To break the bottleneck, we apply parallel processing, harnessing the power of the additional CPUs that are always present on modern platforms. For sufficiently large segments, as many of 16 threads of vmtasks are employed to assist an application thread during creation, locking, and destruction operations. The segment is implicitly divided at page boundaries, and each thread is given a chunk of pages to process. The per-page processing time can vary, so for dynamic load balancing, the number of chunks is greater than the number of threads, and threads grab chunks dynamically as they finish their work. Because the threads modify a single application address space in compressed time interval, contention on locks protecting VM data structures locks was a problem, and we had to re-scale a number of VM locks to get good parallel efficiency. The vmtasks process has 1 thread per CPU and may accelerate multiple segment operations simultaneously, but each operation gets at most 16 helper threads to avoid monopolizing CPU resources. We may reconsider this limit in the future.
Acceleration using vmtasks is enabled out of the box, with no tuning required, and works for all Solaris platform architectures (SPARC sun4u, SPARC sun4v, x86).
The following tables show the time to create + lock + destroy a large segment, normalized as milliseconds per gigabyte, before and after the introduction of vmtasks:
ISM system ncpu before after speedup ------ ---- ------ ----- ------- x4600 32 1386 245 6X X7560 64 1016 153 7X M9000 512 1196 206 6X T5240 128 2506 234 11X T4-2 128 1197 107 11x DISM system ncpu before after speedup ------ ---- ------ ----- ------- x4600 32 1582 265 6X X7560 64 1116 158 7X M9000 512 1165 152 8X T5240 128 2796 198 14X
(I am missing the data for T4 DISM, for no good reason; it works fine).

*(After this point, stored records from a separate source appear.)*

(* ===== verification/AgentLeases.v ===== *)
(** * The guest agent's leases

    [sandboxwich-agent/src/main.rs]: which jobs a daemon claims and accepts,
    and the task that renews the lease of a running job until it is lost or
    the job is told to stop.  The task is run against the renewal handler of
    [Leases], over a network whose calls take time, which decides for which lease
    durations the two agree. *)

From S2P Require Import Prelude AgentControl CoreTypes Json Store Leases Protocol Refinement.

Open Scope Z_scope.

(** ** Cancellation

    The reason is an atomic cell that is written once: [compare_exchange]
    from [None]. *)
Inductive LeaseCancellationReason : Type :=
| NotCancelled
| DesiredStop
| LeaseLost.

#[export] Instance reason_eq_dec : EqDecision LeaseCancellationReason.
Proof. solve_decision. Defined.

Definition cancel (current reason : LeaseCancellationReason) : LeaseCancellationReason :=
  match current with NotCancelled => reason | _ => current end.

Definition is_cancelled (reason : LeaseCancellationReason) : bool := negb (bool_decide (reason = NotCancelled)).

(** ** Renewal: [spawn_lease_renewal_task] *)

Definition MIN_RENEW_INTERVAL : Z := secs 5.
Definition FALLBACK_LEASE_DURATION : Z := secs 30.
Definition RENEW_ATTEMPTS : nat := 3.
Definition RENEW_RETRY_DELAY : Z := millis 250.

(** [to_std] refuses a negative duration. *)
Definition renew_interval (lease : JobLease) : Z :=
  let duration := expires_at lease - leased_at lease in
  if duration <? 0 then FALLBACK_LEASE_DURATION else Z.max (duration / 2) MIN_RENEW_INTERVAL.

(** The times the code does not choose: how long after the lease was granted the
    task starts to sleep, and how long the n-th call takes to reach the service and
    its answer to come back. *)
Record Latency : Type := mkLatency {
  lt_start : Z;
  lt_out : nat -> Z;
  lt_back : nat -> Z
}.

Section Renewal.
Context `{EnvelopeLib} {S : Type} (net : Latency).
(** One call of [renew_lease] that reaches the service at an instant. *)
Context (renew : Z -> S -> result unit AgentRequestError * S).

Record RenewalState : Type := mkRenewalState {
  rn_now : Z;
  rn_calls : nat;
  rn_reason : LeaseCancellationReason;
  rn_server : S
}.

(** The attempts of one round: whether the lease was renewed. *)
Fixpoint renew_attempts (more : nat) (s : RenewalState) : bool * RenewalState :=
  match more with
  | O => (false, s)
  | Datatypes.S more =>
      let arrives := rn_now s + lt_out net (rn_calls s) in
      let now := arrives + lt_back net (rn_calls s) in
      let calls := Datatypes.S (rn_calls s) in
      match renew arrives (rn_server s) with
      | (Ok _, server) => (true, mkRenewalState now calls (rn_reason s) server)
      | (Err error, server) =>
          if is_resident_desired_stop error then
            (true, mkRenewalState now calls (cancel (rn_reason s) DesiredStop) server)
          else
            renew_attempts more
              (mkRenewalState (if (0 <? more)%nat then now + RENEW_RETRY_DELAY else now) calls (rn_reason s) server)
      end
  end.

(** A round: whether the task goes on. *)
Definition renewal_round (interval : Z) (s : RenewalState) : bool * RenewalState :=
  let s := mkRenewalState (rn_now s + interval) (rn_calls s) (rn_reason s) (rn_server s) in
  let '(renewed, s) := renew_attempts RENEW_ATTEMPTS s in
  if renewed then (true, s)
  else if bool_decide (rn_reason s = DesiredStop) then (true, s)
  else (false, mkRenewalState (rn_now s) (rn_calls s) (cancel (rn_reason s) LeaseLost) (rn_server s)).

Fixpoint renewal_rounds (interval : Z) (rounds : nat) (s : RenewalState) : bool * RenewalState :=
  match rounds with
  | O => (true, s)
  | Datatypes.S rounds =>
      match renewal_round interval s with
      | (true, s) => renewal_rounds interval rounds s
      | (false, s) => (false, s)
      end
  end.

(** The task that serves a lease. *)
Definition lease_renewal_task (lease : JobLease) (rounds : nat) (server : S) : bool * RenewalState :=
  renewal_rounds (renew_interval lease) rounds
    (mkRenewalState (leased_at lease + lt_start net) 0 NotCancelled server).

(** ** What the task decides *)

Lemma renew_attempts_reason more : forall s renewed s', renew_attempts more s = (renewed, s') ->
  rn_reason s' = rn_reason s \/ renewed = true /\ rn_reason s' = cancel (rn_reason s) DesiredStop.
Proof.
  induction more as [|more IH]; intros s renewed s'; simpl; [intros [= <- <-]; by left|].
  destruct (renew _ (rn_server s)) as [[u|e] server]; [intros [= <- <-]; by left|].
  destruct (is_resident_desired_stop e); [intros [= <- <-]; by right|].
  intros Hr. by apply IH in Hr.
Qed.

(** A round goes on exactly unless the lease is lost, and a stop that was
    asked for is never turned into a loss. *)
Lemma renewal_round_reason interval s goes s' : rn_reason s <> LeaseLost ->
  renewal_round interval s = (goes, s') ->
  (goes = false <-> rn_reason s' = LeaseLost) /\ (rn_reason s = DesiredStop -> rn_reason s' = DesiredStop).
Proof.
  intros Hn. unfold renewal_round. destruct (renew_attempts _ _) as [renewed s1] eqn:E.
  apply renew_attempts_reason in E. simpl in E.
  destruct E as [E|[-> E]].
  - destruct renewed; [|case_bool_decide]; intros [= <- <-]; simpl; rewrite ?E in *;
      destruct (rn_reason s); simpl; naive_solver.
  - intros [= <- <-]. rewrite E. destruct (rn_reason s); simpl; naive_solver.
Qed.

Lemma renewal_rounds_reason interval rounds : forall s goes s', rn_reason s <> LeaseLost ->
  renewal_rounds interval rounds s = (goes, s') ->
  (goes = false <-> rn_reason s' = LeaseLost) /\ (rn_reason s = DesiredStop -> rn_reason s' = DesiredStop).
Proof.
  induction rounds as [|rounds IH]; intros s goes s' Hn; simpl.
  { intros [= <- <-]. split; [split; [done|by intros Hl]|done]. }
  destruct (renewal_round interval s) as [[] s1] eqn:E; apply renewal_round_reason in E as [E1 E2]; try done.
  - intros Hr. assert (Hn1 : rn_reason s1 <> LeaseLost) by (intros Hl; by apply E1 in Hl).
    destruct (IH _ _ _ Hn1 Hr) as [H1 H2]. split; [done|]. eauto.
  - intros [= <- <-]. done.
Qed.
End Renewal.
Lemma complete_active_no_new id at_ fp :
  tx_rel no_new_leases (complete_active_lease_on_connection (W := W) id at_ fp).
Proof.
  intros db u db' Hu. unfold complete_active_lease_on_connection in Hu. tx_step Hu. tx_step Hm.
  destruct (update_row _ _ _ _) as [[] m] eqn:E; tx_step Hu. by eapply update_row_no_new.
Qed.

Lemma fail_active_no_new id at_ e :
  tx_rel no_new_leases (fail_active_lease_on_connection (W := W) id at_ e).
Proof.
  intros db u db' Hu. unfold fail_active_lease_on_connection in Hu. tx_step Hu. tx_step Hm.
  destruct (update_row _ _ _ _) as [[] m] eqn:E; tx_step Hu. by eapply update_row_no_new.
Qed.

Lemma expire_active_no_new id at_ e :
  tx_rel no_new_leases (expire_active_lease_on_connection (W := W) id at_ e).
Proof.
  intros db b db' Hu. unfold expire_active_lease_on_connection in Hu. tx_step Hu. tx_step Hm.
  destruct (update_row _ _ _ _) as [c m] eqn:E. tx_step Hu. tx_step Hm. tx_step Hu.
  by eapply update_row_no_new.
Qed.

Ltac no_new :=
  repeat lazymatch goal with
  | |- tx_rel _ (tx_bind _ _) => apply tx_rel_bind; [apply _ | | intro]
  | |- tx_rel _ (tx_ret _) => apply tx_rel_ret; apply _
  | |- tx_rel _ (tx_throw _) => apply tx_rel_throw
  | |- tx_rel _ (if _ then _ else _) => apply tx_rel_if
  | |- tx_rel _ (match _ with _ => _ end) => case_match
  | |- _ => first
    [ apply complete_active_no_new | apply fail_active_no_new | apply expire_active_no_new
    | apply job_status_no_new | apply resolve_no_new
    | apply frame_no_new, slo_frame
    | apply frame_no_new, effect_core, apply_completed_frame
    | apply frame_no_new, effect_core, apply_retryable_frame
    | apply frame_no_new, effect_core, apply_failed_frame
    | apply reads_no_new; solve [auto with sbw]
    | apply tx_rel_get; apply _ | apply tx_rel_lift; apply _ ]
  end.

Lemma complete_no_new rt id res fp : tx_rel no_new_leases (complete_lease_tx (W := W) rt id res fp).
Proof. unfold complete_lease_tx. no_new. Qed.

Lemma fail_no_new rt id retry e : tx_rel no_new_leases (fail_lease_tx (W := W) rt id retry e).
Proof. unfold fail_lease_tx. no_new. Qed.

Lemma expire_no_new rt id now : tx_rel no_new_leases (expire_lease_tx (W := W) rt id now).
Proof. unfold expire_lease_tx. no_new. Qed.

Lemma renew_no_new rt n lease secs : tx_rel no_new_leases (renew_lease_tx (W := W) rt n lease secs).
Proof.
  intros db u db' Hr. apply renew_lease_ok, extend_lease_ok in Hr as (l & e & [Hl _] & _ & _ & -> & _).
  intros lid. simpl. destruct (decide (lid = lease_id lease)) as [->|].
  - by rewrite Hl.
  - by rewrite lookup_insert_ne.
Qed.

Lemma drain_no_new rt tenant w request : tx_rel no_new_leases (drain_tx (W := W) rt tenant w request).
Proof.
  intros db u db' Hr. apply drain_refines in Hr as Hd. destruct Hd as [->|Hp]; [reflexivity|].
  unfold drain_tx in Hr. tx_step Hr. tx_step Hm. destruct (is_some _); [|done].
  tx_step Hr. apply fetch_receipt_reads in Hr as ->.
  repeat (case_match; try done); try (tx_step Hm; try done); try reflexivity.
  intros lid. simpl. rewrite cap_leases_lookup, fmap_is_Some. done.
Qed.

Lemma stop_no_new now tenant sid :
  tx_rel no_new_leases (cancel_sandbox_work_on_connection (W := W) now tenant sid).
Proof.
  unfold cancel_sandbox_work_on_connection.
  apply tx_rel_bind; [apply _ | by apply modify_no_new |]. intros _. apply tx_rel_modify.
  intros db lid. simpl. by rewrite lookup_update_rows, fmap_is_Some.
Qed.

Lemma run_no_new {A} (m : Tx W A) db : tx_rel no_new_leases m -> no_new_leases db (run_tx m db).2.
Proof. intros Hm. by apply (run_tx_rel no_new_leases). Qed.

Lemma drain_worker_no_new rt tenant w request db :
  no_new_leases db (drain_worker rt tenant w request db).2.
Proof.
  destruct request as [request|]; [|by intros lid]. unfold drain_worker.
  pose proof (run_no_new _ db (drain_no_new rt tenant w request)) as R.
  by destruct (run_tx _ db) as [[]].
Qed.

Lemma register_no_new rt tenant request hash db :
  no_new_leases db (register_worker rt tenant request hash db).2.
Proof.
  unfold register_worker, insert_worker. repeat (case_match; try (by intros lid)); simplify_eq; by intros lid.
Qed.

Lemma heartbeat_no_new rt id request db :
  no_new_leases db (heartbeat_worker rt id request db).2.
Proof.
  unfold heartbeat_worker, insert_worker_heartbeat.
  repeat (case_match; try (by intros lid)); simplify_eq; by intros lid.
Qed.

(** A step that adds a lease is a granted claim. *)
Lemma step_adds admissible s s' :
  sched_step admissible s s' ->
  no_new_leases (tables s) (tables s') \/
  exists rt worker read job secs op lease,
    read ∈ seen s /\ from_snapshot read job /\ admissible worker /\
    try_claim_tx rt worker job secs op (tables s) = Ok (Some lease, tables s').
Proof.
  intros Hs. destruct Hs; cbn [tables with_tables]; try (by left; intros lid).
  - unfold try_claim_job. destruct (negb _); [by left|].
    destruct (try_claim_tx _ _ _ _ _ _) as [[[lease|] db']|e] eqn:E; [|by left|].
    + right. by exists rt, worker, read, job, secs, op, lease.
    + left. case_match; [|by intros lid]. apply core_no_new.
      pose proof (quarantine_refines rt job (tables s)) as Q.
      by destruct (quarantine_invalid_sterile_resident_job rt job (tables s)) as [[u|e'] db'].
  - left. apply core_no_new, terminalize_core.
  - left. unfold renew_lease. pose proof (run_no_new (renew_lease_tx rt db_now lease secs) (tables s)
      (renew_no_new _ _ _ _)) as R.
    destruct (run_tx _ _) as [[u|e] db']; simpl in *; [by case_match | done].
  - left. unfold complete_lease_in_transaction. case_match; [|by intros lid].
    apply run_no_new, complete_no_new.
  - left. apply run_no_new, fail_no_new.
  - left. apply run_no_new, expire_no_new.
  - left. apply drain_worker_no_new.
  - left. apply register_no_new.
  - left. apply heartbeat_no_new.
  - left. unfold retire_queued_job. destruct (update_row _ _ _ _). by intros lid.
  - left. unfold store_refreshed_placement. destruct (update_row _ _ _ _). by intros lid.
  - left. unfold cancel_operation. destruct (tenant_operation _ _ _) as [job|]; [|by intros lid].
    destruct (negb _); [by intros lid|]. destruct (negb _); [by intros lid|].
    pose proof (run_no_new _ (tables s) (frame_no_new _ (cancel_operation_frame rt job))) as R.
    by destruct (run_tx _ (tables s)) as [[]].
  - left. apply run_no_new, stop_no_new.
  - left. apply run_no_new, frame_no_new. apply insert_job_frame.
  - left. by apply core_no_new.
Qed.

Definition within_capacity (w : Uuid) (limit : nat) (worker : Worker) : Prop :=
  worker_id worker = w -> (max_concurrent_jobs worker <= Z.of_nat limit)%Z.

Lemma slots_step w limit s s' :
  sched_inv s -> sched_step (within_capacity w limit) s s' ->
  slot_count (tables s) w <= limit -> slot_count (tables s') w <= limit.
Proof.
  intros Hinv Hs Hle. destruct (sched_step_refines _ _ _ Hinv Hs) as [->|Hp]; [done|].
  destruct (step_adds _ _ _ Hs) as [Hno|(rt & worker & read & job & secs & op & lease & Hin & Hfrom & Hcap & Hc)].
  - pose proof (slot_count_step _ _ w None (proj1 Hinv) Hp) as Hc. simpl in Hc.
    rewrite Nat.add_0_r in Hc. etrans; [apply Hc | done]. intros k l' Hl' _. left. eauto.
  - eapply try_claim_refines in Hc as (_ & _ & Hfresh & (l & Hw & HL) & Hslots).
    2:{ intros r Hr. destruct Hinv as [_ Hseen]. destruct Hfrom as (Hid & _ & Ha & Hmax).
        destruct (Hseen _ Hin) as (r' & Hr' & Hm & _ & Hlt). rewrite Hid in Hr. simplify_eq. lia. }
    destruct (decide (worker_id worker = w)) as [E|E].
    + pose proof (slot_count_step _ _ w (Some (lease_id lease)) (proj1 Hinv) Hp) as Hc. simpl in Hc.
      rewrite E in Hslots. specialize (Hcap E).
      assert (slot_count (tables s') w <= slot_count (tables s) w + 1); [apply Hc | lia].
      intros k l'. rewrite HL. destruct (decide (k = lease_id lease)) as [->|]; [by right|].
      rewrite lookup_insert_ne by done. left. eauto.
    + pose proof (slot_count_step _ _ w None (proj1 Hinv) Hp) as Hc. simpl in Hc.
      rewrite Nat.add_0_r in Hc. etrans; [apply Hc | done].
      intros k l'. rewrite HL. destruct (decide (k = lease_id lease)) as [->|].
      * rewrite lookup_insert_eq. intros [= <-] ?. congruence.
      * rewrite lookup_insert_ne by done. left. eauto.
Qed.
(** Following the cursors of a list endpoint visits every row exactly
    once.  However the table changes between the requests, the client never
    gets an error, sees keys in strictly increasing order (so no row twice),
    sees only rows that some request found, and when it reaches the last page
    has seen every row that was there throughout.  Over an unchanging table
    it reaches the last page after at most one request per row plus one. *)
Theorem following_cursors_visits_every_row tables limit fuel :
  (1 <= limit)%Z -> (forall n, NoDup (row_key <$> tables n)) ->
  (forall n r, r ∈ tables n -> plain_cursor (row_key r)) ->
  (exists visited finished,
     follow row_key (fun r => Ok (row_key r, item r)) fuel tables limit None =
       Ok (item <$> visited, finished) /\
     StronglySorted (fun a b => key_ltb (row_key a) (row_key b) = true) visited /\
     (forall r, r ∈ visited -> exists n, r ∈ tables n) /\
     (finished = true -> forall r, (forall n, r ∈ tables n) -> r ∈ visited)) /\
  (length (tables 0) < fuel ->
   exists items, follow row_key (fun r => Ok (row_key r, item r)) fuel (fun _ => tables 0) limit None =
     Ok (items, true)).
Proof.
  intros Hlim Hnd Hplain. split.
  - destruct (follow_visits fuel tables limit None Hlim Hnd Hplain I) as (v & f & Hf & Hs & Hin & Hall).
    exists v, f. split; [exact Hf|]. naive_solver.
  - intros Hfuel. apply (follow_finishes fuel (tables 0) limit None Hlim (Hnd 0) (Hplain 0) I).
    unfold remaining. rewrite merge_sort_Permutation.
    pose proof (List.filter_length_le (above None) (tables 0)). lia.
Qed.
End Follow.
(* ===== verification/World.v ===== *)
(** * The rest of the database

    The tables the outcomes of jobs write: sandboxes and their events,
    commands and their output, snapshots, files, runtime resources, managed
    homes, instruction reads and the sterile pool's memberships.  They are
    the world component of [Db].  The foreign keys and the lifecycle trigger
    of the schema are part of the writes: a row that references a missing
    sandbox or snapshot, or an illegal state change, fails the statement.

    Sources: [sandboxwich-core/src/lib.rs], [sandboxwich-api/migrations],
    [handlers/sandboxes.rs], [handlers/commands.rs] and [rows.rs]. *)

From S2P Require Import Prelude CoreTypes Json Store Leases SandboxLifecycle.
From stdpp Require Import sorting.

(** ** Rows *)

Record Sandbox : Type := mkSandbox {
  sb_id : Uuid;
  sb_tenant_id : string;
  sb_name : string;
  sb_state : SandboxState;
  sb_template : string;
  sb_memory_limit : MemoryLimit;
  sb_network_egress : NetworkEgress;
  sb_workspace_mode : WorkspaceMode;
  sb_runtime_profile : SandboxRuntimeProfile;
  sb_execution_class : ExecutionClass;
  sb_created_at : Z;
  sb_updated_at : Z;
  sb_ttl_seconds : option Z;
  sb_max_lifetime_seconds : option Z;
  sb_idle_ttl_seconds : option Z;
  sb_last_activity_at : option Z;
  sb_parent_snapshot_id : option Uuid
}.

Record SandboxEvent : Type := mkSandboxEvent {
  ev_sandbox_id : Uuid;
  ev_kind : SandboxEventKind;
  ev_data : Json;
  ev_created_at : Z
}.

(** A row of [commands], with the output accounting kept beside it. *)
Record CommandRow : Type := mkCommandRow {
  cmd_sandbox_id : Uuid;
  cmd_status : CommandStatus;
  cmd_argv : list string;
  cmd_cwd : option string;
  cmd_exit_code : option Z;
  cmd_stdout : string;
  cmd_stderr : string;
  cmd_created_at : Z;
  cmd_finished_at : option Z;
  output_chunk_count : Z;
  output_byte_count : Z;
  stdout_output_sequence : Z;
  stderr_output_sequence : Z
}.

(** A row of [command_output_chunks]. *)
Record CommandOutputChunk : Type := mkCommandOutputChunk {
  chunk_id : Uuid;
  chunk_command_id : Uuid;
  chunk_stream : CommandOutputStream;
  chunk_sequence : Z;
  chunk_text : string;
  chunk_annotations : list Json;
  chunk_created_at : Z
}.

Record SnapshotRow : Type := mkSnapshotRow {
  sn_sandbox_id : Uuid;
  sn_status : SnapshotStatus;
  sn_label : string;
  sn_inventory : Json;
  sn_provider_metadata : Json;
  sn_runtime_image : option string;
  sn_provision_spec : option SandboxProvisionSpec;
  sn_created_at : Z;
  sn_ready_at : option Z;
  sn_expires_at : option Z;
  sn_error : option string
}.

Record RestoreSourceRow : Type := mkRestoreSourceRow {
  rs_tenant_id : string;
  rs_source_sandbox_id : Uuid;
  rs_status : SnapshotStatus;
  rs_expires_at : option Z
}.

Record SandboxFile : Type := mkSandboxFile {
  file_sandbox_id : Uuid;
  file_path : string;
  file_size_bytes : Z;
  file_mime_type : option string;
  file_created_at : Z;
  file_updated_at : Z
}.

Record RuntimeResource : Type := mkRuntimeResource {
  rr_sandbox_id : Uuid;
  rr_snapshot_id : option Uuid;
  rr_provider : string;
  rr_resource_kind : RuntimeResourceKind;
  rr_purpose : RuntimeResourcePurpose;
  rr_resource_name : string;
  rr_namespace : string;
  rr_status : RuntimeResourceStatus;
  rr_cluster : option string;
  rr_storage_class : option string;
  rr_snapshot_class : option string;
  rr_storage_size : option string;
  rr_runtime_image : option string;
  rr_service_port : option Z;
  rr_target_port : option string;
  rr_source_snapshot_id : option Uuid;
  rr_created_at : Z;
  rr_updated_at : Z;
  rr_observed_at : option Z;
  rr_last_reconciled_at : option Z;
  rr_ready_at : option Z;
  rr_deleted_at : option Z;
  rr_error : option string
}.

Record HomeRow : Type := mkHomeRow {
  home_tenant_id : string;
  home_state : HomeState;
  home_created_at : Z;
  home_updated_at : Z;
  home_error : option string
}.

Inductive InstructionReadState : Set :=
| ReadPending
| ReadCompleted
| ReadUnavailable
| ReadFailed.

#[global] Instance InstructionReadState_eq_dec : EqDecision InstructionReadState.
Proof. solve_decision. Defined.

(** The columns of [apex_instruction_reads] job outcomes use. *)
Record InstructionReadRow : Type := mkInstructionReadRow {
  ir_job_id : Uuid;
  ir_request_id : Uuid;
  ir_lease_id : option Uuid;
  ir_lease_attempt : Z;
  ir_provider_apply_id : Uuid;
  ir_observed_sha256 : option string;
  ir_observed_byte_count : option Z;
  ir_state : InstructionReadState;
  ir_completed_at : option Z
}.

Inductive MembershipState : Set :=
| MemberProvisioning
| MemberReady
| MemberLeased
| MemberStopping
| MemberCleanupPending
| MemberDestroyed
| MemberQuarantined.

#[global] Instance MembershipState_eq_dec : EqDecision MembershipState.
Proof. solve_decision. Defined.

Record MembershipRow : Type := mkMembershipRow {
  mb_tenant_id : string;
  mb_state : MembershipState;
  mb_worker_id : option Uuid;
  mb_provision_job_id : Uuid;
  mb_stop_job_id : option Uuid;
  mb_release : SterileCellReleaseTrustClassV1;
  mb_candidate_agent_image : string;
  mb_candidate_maestro_image : string;
  mb_candidate_service_name : string;
  mb_candidate_pod_name : option string;
  mb_candidate_pod_uid : option string;
  mb_ready_ttl_seconds : Z;
  mb_expiry_spread_seconds : Z;
  mb_cell_expires_at : option Z;
  mb_lease_id : option Uuid;
  mb_generation : option Z;
  mb_requested_disposition : option SterileCellDisposition;
  mb_quarantine_reason : option string;
  mb_provider_absent : bool;
  mb_created_at : Z;
  mb_updated_at : Z
}.

(** A row of [provisioning_operation_resources]. *)
Record StageResourceRow : Type := mkStageResourceRow {
  str_sandbox_id : Uuid;
  str_stage : string;
  str_resource_kind : RuntimeResourceKind;
  str_resource_namespace : string;
  str_resource_name : string;
  str_resource_uid : string;
  str_observed_generation : option Z;
  str_updated_at : Z
}.

(** A row of [provisioning_operations]. *)
Record ProvisioningOperationRow : Type := mkProvisioningOperationRow {
  po_lease_id : Uuid;
  po_lease_attempt : Z;
  po_stage : string;
  po_stage_index : Z;
  po_resource_kind : option RuntimeResourceKind;
  po_resource_namespace : option string;
  po_resource_name : option string;
  po_resource_uid : option string;
  po_observed_generation : option Z;
  po_attempt_count : Z;
  po_last_error_class : option ProvisioningErrorClass;
  po_last_error_code : option string;
  po_last_error : option string;
  po_updated_at : Z
}.

(** A row of [provisioning_stage_observations]; its key is the lease and the
    stage. *)
Record StageObservationRow : Type := mkStageObservationRow {
  so_sandbox_id : Uuid;
  so_tenant_id : string;
  so_workspace_mode : string;
  so_stage_index : Z;
  so_lease_attempt : Z;
  so_error_class : option ProvisioningErrorClass;
  so_started_at : Z;
  so_observed_at : Z
}.

(** A row of [guest_health]. *)
Record GuestHealth : Type := mkGuestHealth {
  gh_status : GuestStatus;
  gh_last_probe_at : Z;
  gh_agent_version : option string;
  gh_checks : Json;
  gh_message : option string
}.

(** The columns of [guest_tokens] and [desktop_access_credentials] that decide
    whether a credential is live, and for whom: the holder is the worker of a
    guest token and the session of a desktop credential. *)
Record CredentialRow : Type := mkCredentialRow {
  cr_tenant_id : string;
  cr_holder_id : Uuid;
  cr_sandbox_id : Uuid;
  cr_token_hash : string;
  cr_expires_at : Z;
  cr_revoked_at : option Z;
  cr_created_at : Z
}.

(** A row of [sterile_cell_claims], by tenant and claim: the digest of the
    request, and either the lease it was answered with or the diagnosis. *)
Record CellClaimRow : Type := mkCellClaimRow {
  cc_request_sha256 : string;
  cc_cell_id : option Uuid;
  cc_lease_id : option Uuid;
  cc_created_at : Z;
  cc_no_lease_reason : option string;
  cc_claimability_evidence : option string
}.

(** A row of [resident_bootstrap_handoffs], by resident process: the sealed
    copy of a bootstrap. *)
Record HandoffRow : Type := mkHandoffRow {
  hf_sandbox_id : Uuid;
  hf_tenant_id : string;
  hf_generation : Z;
  hf_sha256 : string;
  hf_byte_count : Z;
  hf_target_file : string;
  hf_mode : Z;
  hf_key_id : string;
  hf_nonce : string;
  hf_ciphertext : string;
  hf_created_at : Z;
  hf_expires_at : Z
}.

(** A row of [resident_placement_attestations]: the placement fence an
    attestation was issued under, the digest of its token and its redemption. *)
Record AttestationRow : Type := mkAttestationRow {
  at_tenant_id : string;
  at_sandbox_id : Uuid;
  at_process_id : Uuid;
  at_generation : Z;
  at_lease_id : Uuid;
  at_lease_attempt : Z;
  at_job_id : Uuid;
  at_worker_id : Uuid;
  at_placement_generation : Z;
  at_provider_pod_name : option string;
  at_provider_pod_uid : option string;
  at_provider_mode : string;
  at_runtime_image : string;
  at_isolation_version : Z;
  at_token_sha256 : string;
  at_issued_at : Z;
  at_expires_at : Z;
  at_lease_expires_at : Z;
  at_consumed_at : option Z;
  at_redeem_idempotency_key : option Uuid;
  at_updated_at : Z
}.

(** A row of [maestro_activation_validations], by tenant and activation. *)
Record ActivationValidationRow : Type := mkActivationValidationRow {
  av_sandbox_id : Uuid;
  av_tuple_sha256 : string;
  av_binding_json : string;
  av_validated_at : Z
}.

(** A row of [cleanup_runs]. *)
Record CleanupRun : Type := mkCleanupRun {
  cl_status : CleanupRunStatus;
  cl_started_at : Z;
  cl_finished_at : option Z;
  cl_expired_snapshots : Z;
  cl_archived_sandboxes_deleted : Z;
  cl_archived_sandboxes_skipped : Z;
  cl_runtime_resources_deleted : Z;
  cl_error : option string
}.

(** A row of [runtime_resource_tombstones]: the columns of a resource and
    [tombstoned_at]. *)
Record Tombstone : Type := mkTombstone {
  ts_resource : RuntimeResource;
  ts_tombstoned_at : Z
}.

Record World : Type := mkWorld {
  sandboxes : gmap Uuid Sandbox;
  sandbox_network_egress_rules : list (Uuid * NetworkAllowRule);
  sandbox_secret_bindings : list (Uuid * SandboxSecretMount);
  sandbox_events : list (Uuid * SandboxEvent);
  commands : gmap Uuid CommandRow;
  command_output_chunks : list CommandOutputChunk;
  snapshots : gmap Uuid SnapshotRow;
  snapshot_restore_sources : gmap Uuid RestoreSourceRow;
  sandbox_files : gmap Uuid SandboxFile;
  runtime_resources : gmap Uuid RuntimeResource;
  homes : gmap Uuid HomeRow;
  sandbox_home_mounts : gmap Uuid Uuid;
  apex_instruction_reads : gmap Uuid InstructionReadRow;
  sterile_pool_memberships : gmap Uuid MembershipRow;
  provisioning_operation_resources : list StageResourceRow;
  guest_tokens : gmap Uuid CredentialRow;
  desktop_access_credentials : gmap Uuid CredentialRow;
  provisioning_operations : gmap Uuid ProvisioningOperationRow;
  provisioning_stage_observations : gmap (Uuid * string) StageObservationRow;
  guest_health : gmap Uuid GuestHealth;
  sterile_cell_claims : gmap (string * Uuid) CellClaimRow;
  sidecar_bootstrap_block_rollups : gmap (string * string) Z;
  resident_bootstrap_handoffs : gmap Uuid HandoffRow;
  resident_placement_attestations : gmap Uuid AttestationRow;
  maestro_activation_validations : gmap (string * Uuid) ActivationValidationRow;
  runtime_resource_tombstones : gmap Uuid Tombstone;
  cleanup_runs : gmap Uuid CleanupRun
}.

The following table separates the creation and destruction times:
ISM, T4-2 before after ------ ----- create 702 64 destroy 495 43
To put this in perspective, consider creating a 512 GB ISM segment on T4-2. Creating the segment would take 6 minutes with the old code, and only 33 seconds with the new. If this is your Oracle SGA, you save over 5 minutes when starting the database, and you also save when shutting it down prior to a restart. Those minutes go directly to your bottom line for service availability.